Instructions to follow: Exactly how many lines of the data below include the string "exists"? State the number and nothing more.

Data:
Lemma SFinteger_eq n :
  Zpos n < 2 ^ 53 ->
  exists mz, Zpos mz = Zpos n * 2 ^ (53 - Zpos (digits2_pos n)) /\
             bounded prec emax mz (Zpos (digits2_pos n) - 53) = true /\
             Zpos (digits2_pos mz) = 53 /\
             SFinteger n = S754_finite false mz (Zpos (digits2_pos n) - 53).
Proof.
  intros Hn. destruct (SFinteger_bounded n Hn) as (mz & Hmz & Hdig & Hb).
  cbv zeta in *. exists mz. repeat split; try assumption.
  unfold SFinteger. rewrite <- Hmz. reflexivity.
Qed.

(** The product of two integers in binary64 is exact below 2^53. *)
Lemma SFmul_SFinteger a b :
  Zpos a * Zpos b < 2 ^ 53 ->
  SF64mul (SFinteger a) (SFinteger b) = SFinteger (a * b).
Proof.
  intros Hab.
  assert (Ha : Zpos a < 2 ^ 53) by nia.
  assert (Hb : Zpos b < 2 ^ 53) by nia.
  destruct (SFinteger_eq a Ha) as (ma & Hma & _ & Hda53 & ->).
  destruct (SFinteger_eq b Hb) as (mb & Hmb & _ & Hdb53 & ->).
  pose proof (digits2_pos_le_53 a Ha) as Hda.
  pose proof (digits2_pos_le_53 b Hb) as Hdb.
  pose proof (digits2_pos_bounds a) as [Halo _].
  pose proof (digits2_pos_bounds b) as [Hblo _].
  set (da := Zpos (digits2_pos a)) in *.
  set (db := Zpos (digits2_pos b)) in *.
  assert (0 < da /\ 0 < db) as [Hda0 Hdb0] by (unfold da, db; lia).
  assert (Hsum : da + db <= 54).
  { destruct (Z.le_gt_cases (da + db) 54) as [H|H]; [exact H|].
    assert (2 ^ 53 <= 2 ^ ((da - 1) + (db - 1))) by (apply Z.pow_le_mono_r; lia).
    rewrite Z.pow_add_r in H0 by lia.
    assert (0 < 2 ^ (da - 1)) by (apply Z.pow_pos_nonneg; lia).
    assert (0 < 2 ^ (db - 1)) by (apply Z.pow_pos_nonneg; lia).
    nia. }
  unfold SF64mul, SFmul. cbn [xorb].
  assert (Hp : Zpos (ma * mb) = Zpos (a * b) * 2 ^ (- (da - 53 + (db - 53)))).
  { rewrite !Pos2Z.inj_mul, Hma, Hmb.
    replace (- (da - 53 + (db - 53))) with ((53 - da) + (53 - db)) by lia.
    rewrite Z.pow_add_r by lia. ring. }
  rewrite <- binary_round_no_shift.
  - apply binary_round_scaled_at; [rewrite Pos2Z.inj_mul; exact Hab|lia|exact Hp].
  - rewrite fexp_eq.
    change (Zpos (digits2_pos (ma * mb))) with (Zdigits2 (Zpos (ma * mb))).
    pose proof (Zdigits2_bounds (Zpos (ma * mb)) (Pos2Z.is_pos _)) as [_ Hhi].
    pose proof (digits2_pos_bounds ma) as [Hmalo _].
    pose proof (digits2_pos_bounds mb) as [Hmblo _].
    rewrite Hda53 in Hmalo. rewrite Hdb53 in Hmblo.
    assert (104 < Zdigits2 (Zpos (ma * mb))).
    { destruct (Z.le_gt_cases (Zdigits2 (Zpos (ma * mb))) 104) as [H|H]; [|lia].
      assert (2 ^ Zdigits2 (Zpos (ma * mb)) <= 2 ^ 104) by (apply Z.pow_le_mono_r; lia).
      rewrite Pos2Z.inj_mul in Hhi.
      change (2 ^ 104) with (2 ^ (53 - 1) * 2 ^ (53 - 1)) in H0.
      assert (2 ^ (53 - 1) * 2 ^ (53 - 1) <= Zpos ma * Zpos mb)
        by (apply Z.mul_le_mono_nonneg; try assumption; discriminate).
      exfalso. apply (Z.lt_irrefl (Zpos ma * Zpos mb)).
      eapply Z.lt_le_trans; [exact Hhi|].
      eapply Z.le_trans; [exact H0|exact H1]. }
    lia.
Qed.

Lemma to_double_mul a b :
  0 <= a < 2 ^ 53 -> 0 <= b < 2 ^ 53 -> a * b < 2 ^ 53 ->
  (to_double a * to_double b)%float = to_double (a * b).
Proof.
  intros Ha Hb Hab. apply Prim2SF_inj. rewrite mul_spec.
  destruct a as [|a|a]; [| |lia]; destruct b as [|b|b]; try lia.
  - reflexivity.
  - rewrite to_double_SFinteger by lia. reflexivity.
  - rewrite to_double_SFinteger by lia. reflexivity.
  - change (Zpos a * Zpos b) with (Zpos (a * b)).
    rewrite !to_double_SFinteger by (rewrite ?Pos2Z.inj_mul; lia).
    apply SFmul_SFinteger. exact Hab.
Qed.

Lemma SFinteger_double h :
  Zpos h~0 < 2 ^ 53 ->
  exists mz, SFinteger h = S754_finite false mz (Zpos (digits2_pos h) - 53) /\
             SFinteger h~0 = S754_finite false mz (Zpos (digits2_pos h) - 52) /\
             bounded prec emax mz (Zpos (digits2_pos h) - 53) = true.
Proof.
  intros Hh. assert (Hh' : Zpos h < 2 ^ 53) by lia.
  destruct (SFinteger_eq h Hh') as (mz & Hmz & Hb & _ & Heq).
  exists mz. split; [exact Heq|]. split; [|exact Hb].
  unfold SFinteger. cbn [digits2_pos]. rewrite Pos2Z.inj_succ.
  pose proof (digits2_pos_le_53 h Hh') as Hd.
  set (d := Zpos (digits2_pos h)) in *.
  assert (0 < d) by (unfold d; lia).
  replace (Zpos h~0 * 2 ^ (53 - Z.succ d)) with (Zpos mz).
  - rewrite Pos2Z.id. f_equal. lia.
  - rewrite Hmz. change (Zpos h~0) with (2 * Zpos h).
    replace (53 - d) with (Z.succ (53 - Z.succ d)) by lia.
    rewrite Z.pow_succ_r by (pose proof (digits2_pos_le_53 (h~0) Hh) as H1;
      cbn [digits2_pos] in H1; rewrite Pos2Z.inj_succ in H1; fold d in H1; lia).
    ring.
Qed.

Response: 4